C-jun-amino-terminal kinase-interacting protein 2 is a protein or the name of the gene that encodes it. The gene is also known as Islet-Brain-2 (IB2).

This protein is highly expressed in the brain and is almost always deleted in Phelan-McDermid syndrome (PMS). MAPK8IP2 appears to regulate the ratio of AMPA receptors to NMDA receptors at glutamate synapses, and thus may be an important contributor to the intellectual dysfunction and related neurological manifestations characteristic of PMS.

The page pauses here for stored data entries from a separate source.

End WithRuntime.

Arguments RestoreAction : clear implicits.
Arguments RestoreState : clear implicits.
Arguments LoadOutcome : clear implicits.

End Plan.

(** ** Sample stores, sessions and runtimes *)

Module Samples.
Import Commit.

(** A stand-in for [dill]: a string pickles to itself, an entry to its id
    and message; [sys.getsizeof] of a [bytes] object is its length plus a
    fixed header. *)
#[local] Instance text_dill : Dill := {|
  bytes := string;
  dumps_entry e := commit_id e +:+ ":" +:+ message e;
  dumps_state st := default "" st;
  loads_entry b := None;
  loads_state b := Some (Some b);
  getsizeof b := 33 + String.length b
|}.

(** Another stand-in for [dill]: an object pickles to itself. *)
Definition object_dill : Dill := {|
  bytes := CommitEntry + option string;
  dumps_entry e := inl e;
  dumps_state st := inr st;
  loads_entry b := match b with inl e => Some e | inr _ => None end;
  loads_state b := match b with inl _ => None | inr st => Some st end;
  getsizeof b := 33
|}.

Definition entry_of (id msg : string) (vses : option string) : CommitEntry :=
  {| commit_id := id; kind := manual; executed_cells := None; raw_nb := None;
     formatted_cells := None; message := msg; ahg_string := None;
     active_vses_string := vses; code_version := 0; varset_version := 0;
     execution_count := None; error_before_exec := None; error_in_exec := None;
     result_repr := None; raw_cell := None |}.

Definition object_commits : @KishuCommit object_dill :=
  @mkCommitStore object_dill
    (<["c0" := @dumps_entry object_dill (entry_of "c0" "first" (Some "x"))]> ∅)
    (<["c0" := @dumps_state object_dill (Some "x")]> ∅).

Definition kb_two_branches : Branch.KishuBranch :=
  {| Branch.branch_table := <["main" := "c1"]> (<["dev" := "c2"]> ∅);
     Branch.head_file := Some (Branch.HeadJson (Branch.mkHead (Some "main") (Some "c1"))) |}.

Definition empty_commits : KishuCommit := mkCommitStore ∅ ∅.

Definition commits_of (ids : list string) : KishuCommit :=
  foldr (fun id kc => (store_commit kc (entry_of id "m" (Some "vs"))).2)
        empty_commits ids.

(** A session with commits [c0] and [c1], branch [main] at [c1], HEAD
    detached at [c0] and one live variable. *)
Definition session_at_c0 : Jupyterint.KishuForJupyter (Value := Z) :=
  {| Jupyterint._kishu_commit := commits_of ["c1"; "c0"];
     Jupyterint._kishu_branch :=
       {| Branch.branch_table := <["main" := "c1"]> ∅;
          Branch.head_file :=
            Some (Branch.HeadJson (Branch.mkHead None (Some "c0"))) |};
     Jupyterint._kishu_graph_head := "c0";
     Jupyterint._user_ns := <["x" := 1%Z]> ∅;
     Jupyterint._cr_planner_rows := [];
     Jupyterint.incremental_cr := false |}.

Definition no_scan (k : Jupyterint.KishuForJupyter (Value := Z)) (target current : string)
    : result unit := Ok tt.

(** A stand-in for the Python runtime of the plans. Objects are integers;
    a snapshot is the list of its bindings, and does not deserialize when
    it holds a negative number. A cell is a sequence of assignments
    [x=d] of a one-character literal to a one-character name. *)
Definition digits_dumps (ns : gmap string Z) : option (list (string * Z)) :=
  Some (map_to_list ns).

Definition digits_loads (blob : list (string * Z)) : option (gmap string Z) :=
  if forallb (fun kv => Z.leb 0 kv.2) blob then Some (list_to_map blob) else None.

Fixpoint digits_run_cell (code : string) (ns : gmap string Z) : gmap string Z :=
  match code with
  | String x ((String e (String d rest)) as tail) =>
      if Ascii.eqb e "="
      then digits_run_cell rest
             (<[String x EmptyString := (Z.of_nat (nat_of_ascii d) - 48)%Z]> ns)
      else digits_run_cell tail ns
  | _ => ns
  end.

Definition newline : string := String (ascii_of_nat 10) EmptyString.

Definition ns_a1_b2 : gmap string Z := <["a" := 1%Z]> (<["b" := 2%Z]> ∅).

Definition checkpoint_a : Plan.CheckpointPlan :=
  Plan.mkCheckpointPlan "1" [Plan.mkStoreVariable (["a"], 1)].

Definition load_a_rerun_b : list (Plan.RestoreAction Z) :=
  [Plan.LoadVariable 1 ["a"] [(1, "a=1")]; Plan.RerunCell 2 "b=2"].

Definition ns_bad : gmap string Z := <["f" := (-15)%Z]> ∅.

Definition checkpoint_f : Plan.CheckpointPlan :=
  Plan.mkCheckpointPlan "1" [Plan.mkStoreVariable (["f"], 1)].

Definition load_f : list (Plan.RestoreAction Z) :=
  [Plan.LoadVariable 1 ["f"] [(1, "f=!")]].

(** A runtime whose cells can read: [x=y] with a lower-case letter [y]
    gives [x] the value of the name [y], and raises (binding nothing)
    when [y] is not bound; with any other character [y] it assigns the
    literal, as above. *)
Definition names_run_cell (code : string) (ns : gmap string Z) : gmap string Z :=
  match code with
  | String x (String e (String y EmptyString)) =>
      if Ascii.eqb e "=" then
        if Nat.leb 97 (nat_of_ascii y) && Nat.leb (nat_of_ascii y) 122 then
          match ns !! String y EmptyString with
          | Some v => <[String x EmptyString := v]> ns
          | None => ns
          end
        else <[String x EmptyString := (Z.of_nat (nat_of_ascii y) - 48)%Z]> ns
      else ns
  | _ => ns
  end.




End Samples.

(** * Verification *)

Module BranchFacts.
Import Branch Samples.

Lemma contains_branch_lookup (t : gmap string string) (name : string) :
  _contains_branch t name = bool_decide (is_Some (t !! name)).
Proof.
  unfold _contains_branch.
  induction t as [|k c t Hk Hfold IH] using map_first_key_ind.
  - rewrite map_to_list_empty. simpl. rewrite lookup_empty.
    rewrite bool_decide_eq_false_2; [done | by intros [? ?]].
  - rewrite map_to_list_insert_first_key by done.
    rewrite filter_cons. simpl.
    destruct (decide (k = name)) as [->|Hne].
    + rewrite lookup_insert_eq. rewrite bool_decide_eq_true_2 by eauto.
      simpl. destruct (length _) eqn:Hlen; [done|].
      rewrite Hk in IH. rewrite bool_decide_eq_false_2 in IH by (by intros [? ?]).
      destruct n; simpl in *; [done|].
      (* at most one row carries a given primary key *)
      exfalso.
      assert (Hin : exists r, r ∈ filter (fun r : string * string => r.1 = name) (map_to_list t)).
      { destruct (filter _ _) as [|r l]; [done|]. exists r. left. }
      destruct Hin as [[k' c'] Hin]. apply list_elem_of_filter in Hin as [Heq Hin].
      simpl in Heq. subst k'. apply elem_of_map_to_list in Hin. congruence.
    + rewrite lookup_insert_ne by done. exact IH.
Qed.

Lemma contains_branch_true (t : gmap string string) (name c : string) :
  t !! name = Some c -> _contains_branch t name = true.
Proof. intros H. rewrite contains_branch_lookup, bool_decide_eq_true_2; eauto. Qed.
(** A batch of three samples with one, three and one object. *)
Definition example_batch : list (list (list Q)) :=
  [ [lbl 0 (1#2) (1#2) (1#5) (1#5)];
    [lbl 0 (1#4) (1#4) (1#10) (1#10); lbl 1 (1#2) (1#2) (1#10) (1#10);
     lbl 1 (3#4) (3#4) (1#10) (1#10)];
    [lbl 1 (1#2) (1#2) (1#2) (1#2)] ].

(** * Properties *)

(** ** The monad of outcomes *)

Lemma bind_Ok {A B : Type} (a : A) (k : A -> pyresult B) :
  (Ok a ≫= k) = k a.
Proof. reflexivity. Qed.

Lemma bind_Raise {A B : Type} (e : exn) (k : A -> pyresult B) :
  (Raise e ≫= k) = Raise e.
Proof. reflexivity. Qed.

(** Reduce the binds whose first computation has returned or raised. *)
Ltac run_bind := unfold mbind, pyresult_bind; cbn beta iota.

(** ** Label targets *)

Section TargetsFacts.
Context {F : Type} `{FloatCmp F}.

Lemma unpack5_length (row : list F) :
  length row = 5 ->
  exists c x y w h, row = [c; x; y; w; h].
Proof.
  intros Hlen.
  do 5 (destruct row as [|? row]; [discriminate Hlen|]).
  destruct row; [|discriminate Hlen]. eauto 6.
Qed.

Lemma take_S_insert {A : Type} (l : list A) (i : nat) (x : A) :
  i < length l -> take (S i) (<[i := x]> l) = take i l ++ [x].
Proof.
  intros Hlt.
  rewrite (take_S_r _ _ x) by (apply list_lookup_insert_eq; exact Hlt).
  rewrite take_insert_ge by lia. reflexivity.
Qed.

(** The loop stores the labels into consecutive slots from [idx] on, as
    far as the slots reach, and leaves every other slot as it was; labels
    beyond the last slot are stored nowhere. *)
Lemma targets_loop_stores (sample_labels : list (list F)) :
  forall (idx : nat) (sample_cls sample_bbox : list (list F)),
    Forall (fun row => length row = 5) sample_labels ->
    length sample_bbox = length sample_cls ->
    targets_loop idx sample_labels sample_cls sample_bbox =
      Ok (take idx sample_cls
            ++ map (take 1) (take (length sample_cls - idx) sample_labels)
            ++ drop (idx + length sample_labels) sample_cls,
          take idx sample_bbox
            ++ map (drop 1) (take (length sample_cls - idx) sample_labels)
            ++ drop (idx + length sample_labels) sample_bbox).
Proof.
  induction sample_labels as [|row rest IH]; intros idx cls bbox Hrows Hlen.
  - cbn [targets_loop length]. rewrite Nat.add_0_r, take_nil. cbn [map app].
    rewrite !take_drop. reflexivity.
  - inversion Hrows as [|? ? Hrow Hrest]; subst.
    destruct (unpack5_length row Hrow) as (c & x & y & w & h & ->).
    cbn [targets_loop unpack5]. run_bind. unfold setitem.
    rewrite IH by (try assumption; rewrite !length_insert; exact Hlen).
    rewrite !length_insert. cbn [length].
    replace (S idx + length rest) with (idx + S (length rest)) by lia.
    destruct (Nat.lt_ge_cases idx (length cls)) as [Hin|Hout].
    + rewrite !take_S_insert by lia. rewrite !drop_insert_lt by lia.
      replace (length cls - idx) with (S (length cls - S idx)) by lia.
      cbn [take map drop]. rewrite <- !app_assoc. reflexivity.
    + rewrite !list_insert_ge by lia.
      replace (length cls - S idx) with 0 by lia.
      replace (length cls - idx) with 0 by lia.
      rewrite !take_0, !take_ge by lia. reflexivity.
Qed.

Lemma targets_loop_fits (sample_labels : list (list F)) :
  forall (idx : nat) (sample_cls sample_bbox : list (list F)),
    Forall (fun row => length row = 5) sample_labels ->
    length sample_bbox = length sample_cls ->
    idx + length sample_labels <= length sample_cls ->
    targets_loop idx sample_labels sample_cls sample_bbox =
      Ok (take idx sample_cls ++ map (take 1) sample_labels
            ++ drop (idx + length sample_labels) sample_cls,
          take idx sample_bbox ++ map (drop 1) sample_labels
            ++ drop (idx + length sample_labels) sample_bbox).
Proof.
  intros idx cls bbox Hrows Hlen Hfit.
  rewrite targets_loop_stores by assumption.
  rewrite (take_ge sample_labels) by lia. reflexivity.
Qed.

Lemma np_full_nonneg (rows : Z) (cols : nat) (v : F) :
  (0 <= rows)%Z ->
  np_full rows cols v = Ok (replicate (Z.to_nat rows) (replicate cols v)).
Proof.
  intros Hrows. unfold np_full.
  destruct (Z.ltb_spec rows 0); [lia | reflexivity].
Qed.

(** The targets of a sample that fits: the labels in order, then padding. *)
Lemma labels_to_targets_fits (sample_labels : list (list F))
    (num_queries num_classes : Z) :
  Forall (fun row => length row = 5) sample_labels ->
  (Z.of_nat (length sample_labels) <= num_queries)%Z ->
  labels_to_targets sample_labels num_queries num_classes =
    Ok (map (take 1) sample_labels
          ++ replicate (Z.to_nat num_queries - length sample_labels)
               [of_int num_classes],
        map (drop 1) sample_labels
          ++ replicate (Z.to_nat num_queries - length sample_labels)
               (replicate 4 (of_int num_classes))).
Proof.
  intros Hrows Hfit. unfold labels_to_targets.
  rewrite !np_full_nonneg by lia. run_bind.
  rewrite targets_loop_fits by (try assumption; rewrite !length_replicate; lia).
  rewrite !take_0, !drop_replicate. reflexivity.
Qed.
(** * Neutron spectrum unfolding: normalizeResponse, runMLEM and runMAP

    A shallow embedding of the reconstruction core of
    [unfolding/source/physics_calculations.cpp].

    - A C++ [double] is a binary64 number: Rocq's primitive [float].
    - A [std::vector<double>] is a [list float]; [operator[]] outside the
      vector is undefined behaviour and is reported as [OutOfRange].
    - An [int] is a [Z]. The loop counters run from 0 or 1 up to an [int]
      bound, and [num_bins-1] and [num_bins-2] leave the range of [int]
      only for a [num_bins] whose accesses [spectrum[num_bins-1]] and
      [spectrum[num_bins-2]] are out of range in any case.
    - The vectors passed by reference live in a [store]; every function
      returns the store it leaves behind. *)

From Stdlib Require Import ZArith List Bool Lia Floats.
From Stdlib Require Uint63.
Import ListNotations.

Local Open Scope Z_scope.

(** ** Outcomes *)

Inductive result (A : Type) : Type :=
| Ok (a : A)
| OutOfRange (index : Z) (size : Z).

Arguments Ok {A} a.
Arguments OutOfRange {A} index size.

Definition bind {A B : Type} (r : result A) (k : A -> result B) : result B :=
  match r with
  | Ok a => k a
  | OutOfRange i n => OutOfRange i n
  end.

Declare Scope result_scope.
Delimit Scope result_scope with result.
Notation "x <- r ;; k" := (bind r (fun x => k))
  (at level 61, r at next level, right associativity) : result_scope.
Notation "' p <- r ;; k" := (bind r (fun p => k))
  (at level 61, p pattern, r at next level, right associativity) : result_scope.
Local Open Scope result_scope.

(** ** std::vector *)

Definition vec := list float.
Definition matrix := list (list float).

Definition size {A : Type} (v : list A) : Z := Z.of_nat (length v).

(** [v[i]] as an rvalue. The index is converted to the unsigned
    [size_type], so a negative [int] is out of range too. *)
Definition at_ {A : Type} (v : list A) (i : Z) : result A :=
  if i <? 0 then OutOfRange i (size v)
  else match nth_error v (Z.to_nat i) with
       | Some x => Ok x
       | None => OutOfRange i (size v)
       end.

Fixpoint replace_nth {A : Type} (n : nat) (x : A) (v : list A) : list A :=
  match v, n with
  | [], _ => []
  | _ :: t, O => x :: t
  | h :: t, S n' => h :: replace_nth n' x t
  end.

(** [v[i] = x]. *)
Definition assign {A : Type} (v : list A) (i : Z) (x : A) : result (list A) :=
  if (0 <=? i) && (i <? size v) then Ok (replace_nth (Z.to_nat i) x v)
  else OutOfRange i (size v).

Definition push_back {A : Type} (v : list A) (x : A) : list A := v ++ [x].

Definition clear {A : Type} (v : list A) : list A := [].

(** ** Counted loops

    [for_ lo hi body s] is [for (int i = lo; i < hi; i++) body], started in
    state [s]: the body runs for [i = lo, lo+1, ..., hi-1], that is
    [max 0 (hi - lo)] times, and not at all when [hi <= lo]. *)

Fixpoint for_loop {St : Type} (n : nat) (i : Z) (body : Z -> St -> result St) (s : St)
  : result St :=
  match n with
  | O => Ok s
  | S n' => s' <- body i s ;; for_loop n' (i + 1) body s'
  end.

Definition for_ {St : Type} (lo hi : Z) (body : Z -> St -> result St) (s : St)
  : result St :=
  for_loop (Z.to_nat (hi - lo)) lo body s.

(** ** normalizeResponse (lines 25-43)

    [system_response] is received by reference; the matrix the call leaves
    behind is returned next to the new vector. *)

Definition normalizeResponse (num_bins num_measurements : Z) (system_response : matrix)
  : result (vec * matrix) :=
  normalized_vector <-
    for_ 0 num_bins (fun i_bin normalized_vector =>
      temp_value <-
        for_ 0 num_measurements (fun i_meas temp_value =>
          row <- at_ system_response i_meas ;;
          r <- at_ row i_bin ;;
          Ok (temp_value + r)%float) 0%float ;;
      Ok (push_back normalized_vector temp_value)) [] ;;
  Ok (normalized_vector, system_response).

(** ** The vectors runMLEM and runMAP receive by reference

    [energy_correction] is a parameter of runMAP only; runMLEM neither
    reads nor writes it. The references are taken to denote distinct
    objects. *)

Record store : Type := mkStore {
  measurements : vec;
  spectrum : vec;
  nns_response : matrix;
  normalized_response : vec;
  mlem_ratio : vec;
  energy_correction : vec
}.

Definition set_spectrum (st : store) (v : vec) : store :=
  mkStore (measurements st) v (nns_response st) (normalized_response st)
          (mlem_ratio st) (energy_correction st).

Definition set_mlem_ratio (st : store) (v : vec) : store :=
  mkStore (measurements st) (spectrum st) (nns_response st) (normalized_response st)
          v (energy_correction st).

Definition set_energy_correction (st : store) (v : vec) : store :=
  mkStore (measurements st) (spectrum st) (nns_response st) (normalized_response st)
          (mlem_ratio st) v.

(** ** The phases of one pass of the loops *)

(** Lines 260-268 (runMLEM) and 335-343 (runMAP): the local vector
    [mlem_estimate]. *)
Definition compute_estimate (num_measurements num_bins : Z) (st : store) : result vec :=
  for_ 0 num_measurements (fun i_meas mlem_estimate =>
    temp_value <-
      for_ 0 num_bins (fun i_bin temp_value =>
        row <- at_ (nns_response st) i_meas ;;
        r <- at_ row i_bin ;;
        s <- at_ (spectrum st) i_bin ;;
        Ok (temp_value + r * s)%float) 0%float ;;
    Ok (push_back mlem_estimate temp_value)) [].

(** Lines 271-274 and 346-349. *)
Definition compute_ratio (num_measurements : Z) (mlem_estimate : vec) (st : store)
  : result store :=
  for_ 0 num_measurements (fun i_meas st =>
    m <- at_ (measurements st) i_meas ;;
    e <- at_ mlem_estimate i_meas ;;
    Ok (set_mlem_ratio st (push_back (mlem_ratio st) (m / e)%float))) st.

(** Lines 277-289 and 352-364: the local vector [mlem_correction]. *)
Definition compute_correction (num_measurements num_bins : Z) (st : store) : result vec :=
  for_ 0 num_bins (fun i_bin mlem_correction =>
    temp_value <-
      for_ 0 num_measurements (fun i_meas temp_value =>
        row <- at_ (nns_response st) i_meas ;;
        r <- at_ row i_bin ;;
        q <- at_ (mlem_ratio st) i_meas ;;
        Ok (temp_value + r * q)%float) 0%float ;;
    Ok (push_back mlem_correction temp_value)) [].

(** Lines 292-295 (runMLEM). *)
Definition apply_correction (num_bins : Z) (mlem_correction : vec) (st : store)
  : result store :=
  for_ 0 num_bins (fun i_bin st =>
    s <- at_ (spectrum st) i_bin ;;
    c <- at_ mlem_correction i_bin ;;
    n <- at_ (normalized_response st) i_bin ;;
    v <- assign (spectrum st) i_bin (s * c / n)%float ;;
    Ok (set_spectrum st v)) st.

(** Lines 299-305 and 387-393: the value of [continue_mlem] after the scan,
    which stops at the first ratio outside the band. [x >= y] on doubles
    is [y <= x]. *)
Definition outside_band (error r : float) : bool :=
  ((1 + error <=? r) || (r <=? 1 - error))%float.

Fixpoint scan_ratios (n : nat) (i_meas : Z) (error : float) (st : store) : result bool :=
  match n with
  | O => Ok false
  | S n' =>
      r <- at_ (mlem_ratio st) i_meas ;;
      if outside_band error r then Ok true
      else scan_ratios n' (i_meas + 1) error st
  end.

Definition continue_mlem (error : float) (num_measurements : Z) (st : store) : result bool :=
  scan_ratios (Z.to_nat num_measurements) 0 error st.

(** ** runMLEM (lines 248-312) *)

(** The body of the loop, lines 252-305; the boolean is [continue_mlem]. *)
Definition mlem_iteration (error : float) (num_measurements num_bins : Z) (st : store)
  : result (bool * store) :=
  let st := set_mlem_ratio st (clear (mlem_ratio st)) in
  mlem_estimate <- compute_estimate num_measurements num_bins st ;;
  st <- compute_ratio num_measurements mlem_estimate st ;;
  mlem_correction <- compute_correction num_measurements num_bins st ;;
  st <- apply_correction num_bins mlem_correction st ;;
  c <- continue_mlem error num_measurements st ;;
  Ok (c, st).

(** [for (mlem_index = ...; mlem_index < cutoff; mlem_index++)] with
    [fuel = cutoff - mlem_index] passes left; [break] leaves [mlem_index]
    as it is. *)
Fixpoint mlem_loop (fuel : nat) (mlem_index : Z) (error : float)
    (num_measurements num_bins : Z) (st : store) : result (Z * store) :=
  match fuel with
  | O => Ok (mlem_index, st)
  | S fuel' =>
      '(c, st') <- mlem_iteration error num_measurements num_bins st ;;
      if c then mlem_loop fuel' (mlem_index + 1) error num_measurements num_bins st'
      else Ok (mlem_index, st')
  end.

Definition runMLEM (cutoff : Z) (error : float) (num_measurements num_bins : Z)
    (st : store) : result (Z * store) :=
  mlem_loop (Z.to_nat cutoff) 0 error num_measurements num_bins st.

(** ** runMAP (lines 323-400) *)

(** [pow(x, 2)]: the square, rounded to binary64 (infinite on overflow). *)
Definition pow_2 (x : float) : float := (x * x)%float.

(** Lines 368-377. *)
Definition compute_energy_correction (beta : float) (num_bins : Z) (st : store)
  : result store :=
  let st := set_energy_correction st (clear (energy_correction st)) in
  s0 <- at_ (spectrum st) 0 ;;
  s1 <- at_ (spectrum st) 1 ;;
  let st := set_energy_correction st
              (push_back (energy_correction st) (beta * pow_2 (s0 - s1))%float) in
  st <- for_ 1 (num_bins - 1) (fun i_bin st =>
          s <- at_ (spectrum st) i_bin ;;
          p <- at_ (spectrum st) (i_bin - 1) ;;
          n <- at_ (spectrum st) (i_bin + 1) ;;
          let temp_value := (beta * (pow_2 (s - p) + pow_2 (s - n)))%float in
          Ok (set_energy_correction st (push_back (energy_correction st) temp_value))) st ;;
  l <- at_ (spectrum st) (num_bins - 1) ;;
  k <- at_ (spectrum st) (num_bins - 2) ;;
  Ok (set_energy_correction st
        (push_back (energy_correction st) (beta * pow_2 (l - k))%float)).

The protein encoded by this gene is closely related to MAPK8IP1/IB1/JIP-1, a scaffold protein that is involved in the c-Jun  amino-terminal kinase signaling pathway. This protein is expressed in brain and pancreatic cells. It has been shown to interact with, and regulate the activity of MAPK8/JNK1, and MAP2K7/MKK7 kinases. This protein thus is thought to function as a regulator of signal transduction by protein kinase cascade in brain and pancreatic beta-cells. Alternatively spliced transcript variants encoding distinct isoforms have been reported for this gene.

Interactions
MAPK8IP2 has been shown to interact with MAP3K10, Mitogen-activated protein kinase 9, LRP2, LRP1, MAPK8IP3, MAP3K12, MAPK8IP1, MAP2K7 and MAP3K11.